*** Information provided ***

(* ===== verification/PublishProps.v ===== *)
(** * Which blocks are published

    The heights of the published blocks and of those that wait in the stack,
    along a history of executions and finalisations: no block is lost and none
    is published twice, as long as every step succeeds and no context is
    cancelled.  A release that fails half-way publishes again. *)

From Stdlib Require Import ZArith Lia.
From stdpp Require Import base gmap strings list pretty.
From S2P Require Import Prelude Bitmap Comet Store Cometcompat MempoolIDs Adapter StoreProps.
From S2P Require Import AdapterDemo AdapterProps StackProps ExecuteProps ChainProps.

Open Scope Z_scope.

Section publications.
Context `{SL : StoreCodecLaws} {CL : CometLaws}.

Definition block_height (e : Effect) : option Z :=
  match e with PublishNewBlock block _ _ => Some (hdr_Height (blk_Header block)) | _ => None end.

(** The heights of the published blocks, in the order of their publication, and
    of the blocks in the stack. *)
Definition published (n : Node) : list Z := omap block_height (Effects n).
Definition waiting (n : Node) : list Z := ev_height <$> stackedEvents n.

Definition no_block (e : Effect) : Prop := block_height e = None.

Lemma tells_published {A} (m : M Node A) n :
  tells no_block m -> published (m n).1 = published n.
Proof.
  intros Hm. destruct (Hm n) as (es & He & Hf). unfold published. rewrite He, omap_app.
  assert (omap block_height es = []) as ->; [|by rewrite app_nil_r].
  clear He. induction Hf as [|e es H _ IH]; [done|]. cbn. by rewrite H.
Qed.

Lemma tells_keeps {A} (m : M Node A) n n' r :
  tells no_block m -> keeps m -> m n = (n', r) -> published n' = published n /\ waiting n' = waiting n.
Proof.
  intros Ht Hk Hm. pose proof (tells_published m n Ht) as Hp. destruct (Hk n) as [_ Hs].
  unfold waiting. by rewrite Hm in Hp, Hs; cbn in Hp, Hs; rewrite Hp, Hs.
Qed.

Section steps.
Context {E : Env}.

(** *** The calls that publish no block *)

Lemma tells_GetTxs : tells no_block GetTxs.
Proof.
  apply tells_bind; [by apply tells_quiet|intros db].
  apply tells_bind; [apply tells_wrap; by apply tells_quiet|intros s].
  destruct mempool_Reap; [|by apply tells_quiet].
  apply tells_bind; [by apply tells_quiet|intros h]. apply tells_bind; [by apply tells_quiet|intros p].
  apply tells_bind; [by apply tells_call|intros []]. by apply tells_quiet.
Qed.

Lemma keeps_GetTxs : keeps GetTxs.
Proof.
  unfold GetTxs. apply keeps_bind; [apply keeps_gets|intros db].
  apply keeps_bind; [apply keeps_wrap, keeps_lift|intros s].
  destruct mempool_Reap; [|apply keeps_fail].
  apply keeps_bind; [apply keeps_lift|intros h]. apply keeps_bind; [apply keeps_lift|intros p].
  apply keeps_bind; [apply keeps_call|intros []]. apply keeps_lift.
Qed.

Lemma tells_commit_block h txs rs : tells no_block (commit_block h txs rs).
Proof.
  unfold commit_block. set (m := call CallFlushAppConn ;; _).
  assert (tells no_block m) as Hm.
  { unfold m. repeat (apply tells_bind; [by apply tells_call || by apply tells_quiet|intros []]).
    by apply tells_quiet. }
  intros n. unfold with_lock, call. rewrite run_modify.
  destruct (Hm (set_Effects (fun es => es ++ [MempoolLock]) n)) as (es & He & Hf).
  destruct (m _) as [n' r]. rewrite run_modify. cbn in *. rewrite He.
  exists ([MempoolLock] ++ es ++ [MempoolUnlock]). split; [by rewrite <- !app_assoc|].
  apply Forall_app. split; [by repeat constructor|]. apply Forall_app. split; [done|by repeat constructor].
Qed.

Lemma tells_save_block_ID s' txs h lc ah : tells no_block (save_block_ID s' txs h lc ah).
Proof.
  apply tells_bind; [by apply tells_quiet|intros p].
  apply tells_bind; [apply tells_wrap; by apply tells_quiet|intros parts].
  apply tells_bind; [apply tells_wrap, tells_update_db|intros []]. by apply tells_quiet.
Qed.

Lemma save_block_ID_block s' txs h lc ah n n' b :
  save_block_ID s' txs h lc ah n = (n', Ok b) -> hdr_Height (blk_Header b.1) = i64 h.
Proof.
  unfold save_block_ID. intros (? & p & _ & H)%bind_ok. apply bind_ok in H as (? & parts & _ & H).
  apply bind_ok in H as (n1 & [] & _ & H). injection H as _ <-. apply MakeBlock_Height.
Qed.

(** *** The calls that do *)

(** Firing a block's events publishes the block first, and only once. *)
Lemma fireEvents_published block bid r us n :
  published (fireEvents block bid r us n).1 = published n ++ [hdr_Height (blk_Header block)].
Proof.
  unfold fireEvents. rewrite run_bind. unfold publish at 1, call.
  rewrite run_bind, run_modify, run_wrap_err, run_lift.
  set (n1 := set_Effects _ n).
  assert (published n1 = published n ++ [hdr_Height (blk_Header block)]) as Hn1.
  { unfold published, n1. cbn. by rewrite omap_app. }
  destruct (EventBus_Publish _) as [[]|?|?]; cbn [fst snd wrap_outcome]; [|done..].
  rewrite tells_published; [done|].
  do 2 (apply tells_bind; [by apply tells_publish|intros []]).
  apply tells_bind; [|intros []; apply tells_bind; [|intros []]].
  - apply tells_for_each. intros ev. by apply tells_publish.
  - apply tells_for_each. intros itx. by apply tells_publish_tx.
  - destruct (_ <? _)%nat; [by apply tells_publish|by apply tells_quiet].
Qed.

Lemma update_db_same t f n n' r :
  wrap_err t (update_db f) n = (n', r) -> published n' = published n /\ waiting n' = waiting n.
Proof.
  apply tells_keeps; [apply tells_wrap, tells_update_db|apply keeps_wrap, keeps_update_db].
Qed.

(** A block is either published or put on the stack. *)
Lemma publish_or_stack_heights header h block bid a us n n' :
  publish_or_stack header h block bid a us n = (n', Ok tt) ->
  let fire := IsPublishable (i64 (rh_Height header)) in
  published n' = published n ++ (if fire then [hdr_Height (blk_Header block)] else []) /\
  waiting n' = waiting n ++ (if fire then [] else [hdr_Height (blk_Header block)]).
Proof.
  unfold publish_or_stack. cbv zeta. destruct (IsPublishable _).
  - intros (n1 & r & Hd & H)%bind_ok. apply bind_ok in H as (n2 & [] & Hu & H).
    pose proof (keeps_deref a n) as [_ Hk]. rewrite Hd in Hk. cbn in Hk.
    assert (Effects n1 = Effects n) as He.
    { revert Hd. unfold deref. rewrite run_bind, run_gets. destruct (_ !! _); by intros [= <- _]. }
    apply update_db_same in Hu as [Hu1 Hu2]. apply wrap_err_ok in H.
    pose proof (fireEvents_published block bid r us n2) as Hp.
    destruct (keeps_fireEvents block bid r us n2) as [_ Hs]. rewrite H in Hp, Hs. cbn in Hp, Hs.
    split; [by rewrite Hp, Hu1; unfold published; rewrite He|].
    rewrite app_nil_r. unfold waiting in *. by rewrite Hs, Hu2, Hk.
  - intros (n1 & [] & [= <-] & H)%bind_ok. apply bind_ok in H as (n2 & [] & [= <-] & H).
    apply bind_ok in H as (n3 & r & Hd & H). apply update_db_same in H as [H1 H2].
    pose proof (keeps_deref a (set_heap (alter (set_fb_Events []) a)
      (set_stack (fun es => es ++ [mkStacked bid block a us]) n))) as [_ Hk].
    rewrite Hd in Hk. cbn in Hk. revert Hd. unfold deref. rewrite run_bind, run_gets.
    destruct (_ !! _); [|done]. intros [= <- _]. rewrite H1, H2. cbn. rewrite app_nil_r.
    unfold waiting. cbn. by rewrite fmap_app.
Qed.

*** End of Information provided ***

▶ _What is being asked_:
Restate, please, word for word the span of records running from the first line to the line bearing "along a history", both included, and nothing outside it.

▶ _Response for this exercise_:
(* ===== verification/PublishProps.v ===== *)
(** * Which blocks are published

    The heights of the published blocks and of those that wait in the stack,
    along a history of executions and finalisations: no block is lost and none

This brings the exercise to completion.